- What needs to be done: In the data that follows, every line containing the word "activeClass" should be returned.

- Records for the exercise:
Lemma stmt_deselect A e :
  valid_token A →
  (Browser.classList.remove [A] >>> ret (setAttribute "aria-selected" "false")) e
  = (deselect A e, Normal).
Proof. intros H. by rewrite (andThen_normal _ _ _ _ (remove_valid A e H)). Qed.

Lemma stmt_select A e :
  valid_token A →
  (Browser.classList.add [A] >>> ret (setAttribute "aria-selected" "true")) e
  = (select A e, Normal).
Proof. intros H. by rewrite (andThen_normal _ _ _ _ (add_valid A e H)). Qed.

Lemma stmt_hide A e :
  valid_token A →
  (Browser.classList.remove [A] >>> ret (setAttribute "aria-hidden" "true")) e
  = (hide A e, Normal).
Proof. intros H. by rewrite (andThen_normal _ _ _ _ (remove_valid A e H)). Qed.

Lemma stmt_hideClean A e :
  valid_token A →
  (Browser.classList.remove [A; ANIM_CLASS.leaving; ANIM_CLASS.entering]
     >>> ret (setAttribute "aria-hidden" "true")) e
  = (hideClean A e, Normal).
Proof. intros H. by rewrite (andThen_normal _ _ _ _ (remove3_valid A e H)). Qed.

Lemma stmt_show A e :
  valid_token A →
  (Browser.classList.add [A] >>> ret (setAttribute "aria-hidden" "false")) e
  = (show A e, Normal).
Proof. intros H. by rewrite (andThen_normal _ _ _ _ (add_valid A e H)). Qed.

Lemma onDocument_total p f s :
  p (document s) = (f (document s), Normal) →
  Browser.onDocument p s = (with_document (f (document s)) s, Normal).
Proof. intros H. unfold Browser.onDocument. by rewrite H. Qed.

Lemma with_document_id s : with_document (document s) s = s.
Proof. by destruct s. Qed.

(** With a valid active class, instant activation completes, and does what
    it does when every DOM call succeeds. *)
Lemma activateTabInstant_valid group tabId d :
  valid_token (activeClass group) →
  Browser.activateTabInstant group tabId d = (activateTabInstant group tabId d, Normal).
Proof.
  intros HA. unfold Browser.activateTabInstant. rewrite activateTabInstant_eq. cbv zeta.
  set (A := activeClass group) in *.
  rewrite (andThen_normal _ _ d (forEach (triggers group) (λ _, deselect A) d))
    by (apply forEach_total; intros; by apply stmt_deselect).
  set (d1 := forEach (triggers group) (λ _, deselect A) d).
  rewrite (andThen_normal _ _ d1 (forEach (panels group) (λ _, hideClean A) d1))
    by (apply forEach_total; intros; by apply stmt_hideClean).
  set (d2 := forEach (panels group) (λ _, hideClean A) d1).
  rewrite (andThen_normal _ _ d2
             (forEach (filterEl d2 (attribute_is ATTR.trigger tabId) (triggers group))
                (λ _, select A) d2))
    by (apply forEach_total; intros; by apply stmt_select).
  apply forEach_total. intros. by apply stmt_show.
Qed.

- Expected output:
  valid_token (activeClass group) →
  set (A := activeClass group) in *.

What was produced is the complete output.